En 2021, Patrice Buendia et Frédéric Zumbiehl commençaient à travailler sur le nouveau cycle de Tanguy et Laverdure, prévu sur deux albums. Souhaitant coller à l’actualité et se placer dans une zone de tensions vraisemblable, ils situaient leur action dans un pays slave, frontalier avec la Russie, touchant la Mer Noire, divisé entre régions russophones et nationalistes parlant leur propre langue… Ce premier album arrivait en librairie quatre mois jour pour jour après l’invasion russe de l’Ukraine. Certains ont alors pensé que les auteurs profitaient lourdement de cette guerre nouvelle, à la façon des scénaristes de certaines séries américaines qui capitalisent presque en temps réel sur tous types d’événements. Pour ceux qui connaissent les délais de fabrication, et en particulier de dessin, d’une bande dessinée, il était pourtant évident que l’histoire avait été bouclée au moins un an plus tôt, mais l’ambiance de lancement était pour le moins particulière…
Seize mois ont passé. Le second volume, Marée rouge en mer Noire, est désormais paru, permettant de considérer l’ensemble de ce diptyque. Nous sommes donc en Khuranie, où les pays de l’Otan assurent la sécurité aérienne. Là, Tanguy et Laverdure croisent un appareil mystérieux, invisible au radar, volant tranquillement à plus de Mach 2 et 20 km d’altitude. Aucun doute possible : la Russie a réussi à mettre au point une technologie de furtivité à plasma. Le principal industriel aéronautique khuranien décide alors de voler cet appareil, en utilisant les pilotes français à son compte…
Parfois, pour une mission dans un pays étranger, il est préférable de ressortir un vieux planeur d’assaut en bois plutôt qu’un avion détectable et identifiable…

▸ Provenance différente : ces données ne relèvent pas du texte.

(* ===== verification/_CoqProject ===== *)
-Q . S2P
Prelude.v
PyStr.v
Errors.v
Json.v
JsonParse.v
Hashing.v
Base64.v
Uuid.v
Config.v
Models.v
Schema.v
Migrations.v
DateText.v
Breaker.v
Effects.v
Budget.v
Redaction.v
Retry.v
Redis.v
Kms.v
Tokens.v
Tools.v
OAuthState.v
Google.v
Router.v
Cache.v
Idempotency.v
Grants.v
AuditLog.v
Invoke.v
InvokeAudit.v
InvokeProvider.v
InvokeReplay.v
Grpc.v
Proto.v
Descriptor.v
Demo.v
Seed.v
Console.v
World.v
Discipline.v
Limit.v
Policy.v
Ledger.v
Reservation.v
Throttle.v
Revocation.v
InFlight.v
Keyed.v
App.v
Tasks.v
System.v
AtMostOnce.v
Rates.v
(* ===== verification/Errors.v ===== *)
(** * Exceptions

    [src/credbroker/errors.py] (the broker's error hierarchy) together with
    the exception classes of the libraries that some handler of the broker
    names in an [except] clause.  An exception value carries its class, the
    text [str(exc)] and the numeric status some classes hold. *)

From stdpp Require Import base tactics option strings.
From S2P Require Import Prelude.
Open Scope string_scope.

Inductive exc_class :=
(* errors.py *)
| CredBrokerError | UnknownAgentError | UnknownToolError | PolicyDeniedError
| GrantScopeMismatchError | NoConnectedAccountError | ConcurrencyLimitError
| RateLimitedError | GrantNotFoundError | GrantExpiredError | GrantRevokedError
| GrantTokenInvalidError | IdempotencyConflictError | ProviderUnavailableError
| ProviderCallError | OAuthFlowError
(* Python *)
| PyException | ValueError | BinasciiError | UnicodeDecodeError | JSONDecodeError
| LookupError | KeyError | TypeError | AttributeError | OverflowErr | PyAssertionError
| OSError | RuntimeErr | NotImplementedErr
(* httpx *)
| HttpxHTTPError | HttpxTransportError | HttpxTimeoutException | HttpxDecodingError
(* boto, PyJWT, cryptography *)
| ClientError | BotoCoreError | PyJWTError | InvalidTokenError | ExpiredSignatureError
| InvalidKeyError | InvalidTag
(* SQLAlchemy, redis, FastAPI, grpc *)
| SQLAlchemyError | IntegrityError | StaleDataError | MultipleResultsFound
| RedisError | HTTPException | GrpcAbortError
(* anything else *)
| OtherError.

#[export] Instance exc_class_eq_dec : EqDecision exc_class.
Proof. solve_decision. Defined.

(** The direct base class, [None] at the root. *)
Definition base_class (c : exc_class) : option exc_class :=
  match c with
  | PyException => None
  | UnknownAgentError | UnknownToolError | PolicyDeniedError
  | GrantScopeMismatchError | NoConnectedAccountError | ConcurrencyLimitError
  | RateLimitedError | GrantNotFoundError | GrantExpiredError | GrantRevokedError
  | GrantTokenInvalidError | IdempotencyConflictError | ProviderUnavailableError
  | ProviderCallError | OAuthFlowError => Some CredBrokerError
  | BinasciiError | UnicodeDecodeError | JSONDecodeError => Some ValueError
  | KeyError => Some LookupError
  | NotImplementedErr => Some RuntimeErr
  | HttpxTransportError | HttpxDecodingError => Some HttpxHTTPError
  | HttpxTimeoutException => Some HttpxTransportError
  | InvalidTokenError | InvalidKeyError => Some PyJWTError
  | ExpiredSignatureError => Some InvalidTokenError
  | IntegrityError | StaleDataError | MultipleResultsFound => Some SQLAlchemyError
  | _ => Some PyException
  end.

(** [issubclass(c, d)]: climb at most the height of the hierarchy. *)
Fixpoint subclass_within (n : nat) (c d : exc_class) : bool :=
  bool_decide (c = d) ||
  match n with
  | O => false
  | S n' => match base_class c with
            | Some b => subclass_within n' b d
            | None => false
            end
  end.

Definition issubclass (c d : exc_class) : bool := subclass_within 4 c d.

(** An exception: its class, its text and the numeric code some carry. *)
Record exn := Exc {
  exn_class : exc_class;
  exn_msg : string;           (* str(exc) *)
  exn_status : option Z       (* the code of ProviderCallError, HTTPException, AbortError *)
}.

#[export] Instance exn_eq_dec : EqDecision exn.
Proof. solve_decision. Defined.

Definition raise_of (c : exc_class) (msg : string) : exn := Exc c msg None.

(** [isinstance(exc, c)]. *)
Definition isinstance (e : exn) (c : exc_class) : bool := issubclass (exn_class e) c.

(** [except (c1, c2, ...)]. *)
Definition caught_by (cs : list exc_class) (e : exn) : bool :=
  existsb (isinstance e) cs.

(** [type(exc).__name__]. *)
Definition class_name (c : exc_class) : string :=
  match c with
  | CredBrokerError => "CredBrokerError"
  | UnknownAgentError => "UnknownAgentError"
  | UnknownToolError => "UnknownToolError"
  | PolicyDeniedError => "PolicyDeniedError"
  | GrantScopeMismatchError => "GrantScopeMismatchError"
  | NoConnectedAccountError => "NoConnectedAccountError"
  | ConcurrencyLimitError => "ConcurrencyLimitError"
  | RateLimitedError => "RateLimitedError"
  | GrantNotFoundError => "GrantNotFoundError"
  | GrantExpiredError => "GrantExpiredError"
  | GrantRevokedError => "GrantRevokedError"
  | GrantTokenInvalidError => "GrantTokenInvalidError"
  | IdempotencyConflictError => "IdempotencyConflictError"
  | ProviderUnavailableError => "ProviderUnavailableError"
  | ProviderCallError => "ProviderCallError"
  | OAuthFlowError => "OAuthFlowError"
  | PyException => "Exception"
  | ValueError => "ValueError"
  | BinasciiError => "Error"
  | UnicodeDecodeError => "UnicodeDecodeError"
  | JSONDecodeError => "JSONDecodeError"
  | LookupError => "LookupError"
  | KeyError => "KeyError"
  | TypeError => "TypeError"
  | AttributeError => "AttributeError"
  | OverflowErr => "OverflowError"
  | PyAssertionError => "AssertionError"
  | OSError => "OSError"
  | RuntimeErr => "RuntimeError"
  | NotImplementedErr => "NotImplementedError"
  | HttpxHTTPError => "HTTPError"
  | HttpxTransportError => "TransportError"
  | HttpxTimeoutException => "TimeoutException"
  | HttpxDecodingError => "DecodingError"
  | ClientError => "ClientError"
  | BotoCoreError => "BotoCoreError"
  | PyJWTError => "PyJWTError"
  | InvalidTokenError => "InvalidTokenError"
  | ExpiredSignatureError => "ExpiredSignatureError"
  | InvalidKeyError => "InvalidKeyError"
  | InvalidTag => "InvalidTag"
  | SQLAlchemyError => "SQLAlchemyError"
  | IntegrityError => "IntegrityError"
  | StaleDataError => "StaleDataError"
  | MultipleResultsFound => "MultipleResultsFound"
  | RedisError => "RedisError"
  | HTTPException => "HTTPException"
  | GrpcAbortError => "AbortError"
  | OtherError => "Error"
  end.

(** [table.get(type(exc))]: exact classes only. *)
Definition lookup_class {A} (table : list (exc_class * A)) (c : exc_class) : option A :=
  snd <$> List.find (fun kv => bool_decide (kv.1 = c)) table.

(** A Python call returns a value or raises. *)
Inductive res (A : Type) : Type :=
| Ok (a : A)
| Exn (e : exn).
Arguments Ok {A} a.
Arguments Exn {A} e.

Definition res_bind {A B} (m : res A) (f : A -> res B) : res B :=
  match m with Ok a => f a | Exn e => Exn e end.

Definition res_map {A B} (f : A -> B) (m : res A) : res B :=
  res_bind m (fun a => Ok (f a)).

Definition is_ok {A} (m : res A) : bool := match m with Ok _ => true | Exn _ => false end.

(** [None] raises. *)
Definition or_raise {A} (o : option A) (e : exn) : res A :=
  match o with Some a => Ok a | None => Exn e end.

Lemma isinstance_exception e : isinstance e PyException = true.
Proof. destruct e as [c ? ?]. by destruct c. Qed.

#[export] Hint Resolve isinstance_exception : cred.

Avec l’aimable autorisation des © Éditions Dargaud
Buendia et Zumbiehl rendent, à leur habitude, une copie soignée. L’histoire est foisonnante, peut-être un poil trop complexe, mais les enjeux militaires, industriels, politiques et même sociaux sont bien présents. Les divisions du pays entre russophones et khuranophones jusque dans les services officiels, la collusion entre gouvernement et industrie, l’utilisation quasi systématique de paramilitaires pour diverses opérations inavouables sont autant d’éléments de l’intrigue dévoilés au fil des rebondissements. Lorgnant sur la politique-fiction et l’espionnage autant que sur l’aéronautique pure et dure, cette histoire est en tout cas entraînante.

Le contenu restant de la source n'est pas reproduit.